Lemma make_question_complete c q :
  complete q = true ->
  exists x, make_question c q = Returns x /\ loaded (c, q) x.
Proof.
  unfold complete, make_question, loaded.
  destruct (j_question q) as [qu|] eqn:Hq; [|discriminate].
  destruct (j_options q) as [o|] eqn:Ho; [|discriminate].
  destruct (j_answer q) as [a|] eqn:Ha; [|discriminate].
  intros _. cbn. eexists. split; [reflexivity|]. cbn.
  rewrite Hq, Ho, Ha. repeat split.
Qed.

Lemma make_question_incomplete c q :
  complete q = false ->
  exists key, make_question c q = Raises (KeyError key).
Proof.
  unfold complete, make_question.
  destruct (j_question q); [|cbn; eauto].
  destruct (j_options q); [|cbn; eauto].
  destruct (j_answer q); [discriminate|cbn; eauto].
Qed.

Lemma load_items_complete c items out :
  Forall (fun q => complete q = true) items ->
  exists qs, load_items c items out = Returns (out ++ qs)%list /\
             Forall2 loaded (map (pair c) items) qs.
Proof.
  revert out. induction items as [|q items IH]; intros out Hall.
  - exists []. cbn. now rewrite app_nil_r.
  - apply Forall_cons in Hall as [Hq Hall].
    destruct (make_question_complete c q Hq) as (x & Hx & Hl).
    destruct (IH (out ++ [x]) Hall) as (qs & Hqs & Hf).
    exists (x :: qs). cbn. rewrite Hx. cbn. rewrite Hqs.
    rewrite <- app_assoc. split; [reflexivity|]. now constructor.
Qed.

Lemma load_items_incomplete c items out :
  Exists (fun q => complete q = false) items ->
  exists key, load_items c items out = Raises (KeyError key).
Proof.
  revert out. induction items as [|q items IH]; intros out Hex.
  - inversion Hex.
  - cbn. destruct (complete q) eqn:Hq.
    + destruct (make_question_complete c q Hq) as (x & -> & _). cbn.
      apply IH. inversion Hex as [? ? Hq'|]; subst; [congruence|easy].
    + destruct (make_question_incomplete c q Hq) as (key & ->).
      cbn. eauto.
Qed.

Lemma complete_or_not items :
  Forall (fun q => complete q = true) items \/
  Exists (fun q => complete q = false) items.
Proof.
  induction items as [|q items [IH|IH]].
  - left. constructor.
  - destruct (complete q) eqn:Hq.
    + left. now constructor.
    + right. now constructor.
  - right. now constructor 2.
Qed.

Lemma load_bank_complete raw out :
  Forall (fun cq => complete (snd cq) = true) (items_of raw) ->
  exists qs, load_bank raw out = Returns (out ++ qs)%list /\
             Forall2 loaded (items_of raw) qs.
Proof.
  revert out. induction raw as [|[c items] raw IH]; intros out Hall.
  - exists []. cbn. now rewrite app_nil_r.
  - unfold items_of in Hall. cbn in Hall.
    apply Forall_app in Hall as [Hhere Hrest].
    rewrite Forall_map in Hhere.
    destruct (load_items_complete c items out Hhere) as (qs1 & H1 & F1).
    destruct (IH (out ++ qs1) Hrest) as (qs2 & H2 & F2).
    exists (qs1 ++ qs2). cbn. rewrite H1. cbn. rewrite H2.
    rewrite <- app_assoc. split; [reflexivity|].
    now apply Forall2_app.
Qed.

Lemma load_bank_incomplete raw out :
  Exists (fun cq => complete (snd cq) = false) (items_of raw) ->
  exists key, load_bank raw out = Raises (KeyError key).
Proof.
  revert out. induction raw as [|[c items] raw IH]; intros out Hex.
  - inversion Hex.
  - unfold items_of in Hex. cbn in Hex. apply Exists_app in Hex.
    cbn.
    destruct (complete_or_not items) as [Hall|Hbad].
    + destruct (load_items_complete c items out Hall) as (qs & -> & _).
      cbn. apply IH. destruct Hex as [Hex|Hex]; [|exact Hex].
      exfalso. apply Exists_exists in Hex as ([c' q] & Hin & Hq).
      apply list_elem_of_In, in_map_iff in Hin as (q' & [= <- <-] & Hin).
      rewrite Forall_forall in Hall.
      apply list_elem_of_In, Hall in Hin. cbn in Hq. congruence.
    + destruct (load_items_incomplete c items out Hbad) as (key & ->).
      cbn. eauto.
Qed.

Lemma stray_item_unlisted : ~ answer_listed Examples.stray_item.
Proof.
  intros (a & o & Ha & Ho & Hin). cbn in Ha, Ho.
  injection Ha as <-. injection Ho as <-.
  cbn in Hin. intuition discriminate.
Qed.

(** C2, as the code has it.  A source that cannot be located raises
    [FileNotFoundError]; in a located, decodable source a record without
    one of the keys "question", "options", "answer" raises [KeyError];
    and when every record has the three keys, loading returns one
    question per record, carrying the record's answer as it stands:
    the answer is never compared with the options. *)
Theorem load_questions_outcome v path :
  (locate v path = None ->
   load_questions v path
     = Raises (FileNotFoundError (path ++ " not found")%string)) /\
  (forall candidate raw,
      locate v path = Some candidate ->
      files v candidate = Some (Json raw) ->
      (Exists (fun cq => complete (snd cq) = false) (items_of raw) ->
       exists key, load_questions v path = Raises (KeyError key)) /\
      (Forall (fun cq => complete (snd cq) = true) (items_of raw) ->
       exists qs, load_questions v path = Returns qs /\
                  Forall2 loaded (items_of raw) qs)).
Proof.
  unfold load_questions. split.
  - now intros ->.
  - intros candidate raw -> ->. split.
    + apply load_bank_incomplete.
    + intros Hall.
      destruct (load_bank_complete raw [] Hall) as (qs & Hqs & Hf).
      exists qs. now rewrite Hqs.
Qed.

§ PROBLEM STATEMENT
All lines of the records above with the word "path" in them are to be copied.

§ SOLUTION FOR THIS PROBLEM
Theorem load_questions_outcome v path :
  (locate v path = None ->
   load_questions v path
     = Raises (FileNotFoundError (path ++ " not found")%string)) /\
      locate v path = Some candidate ->
       exists key, load_questions v path = Raises (KeyError key)) /\
       exists qs, load_questions v path = Returns qs /\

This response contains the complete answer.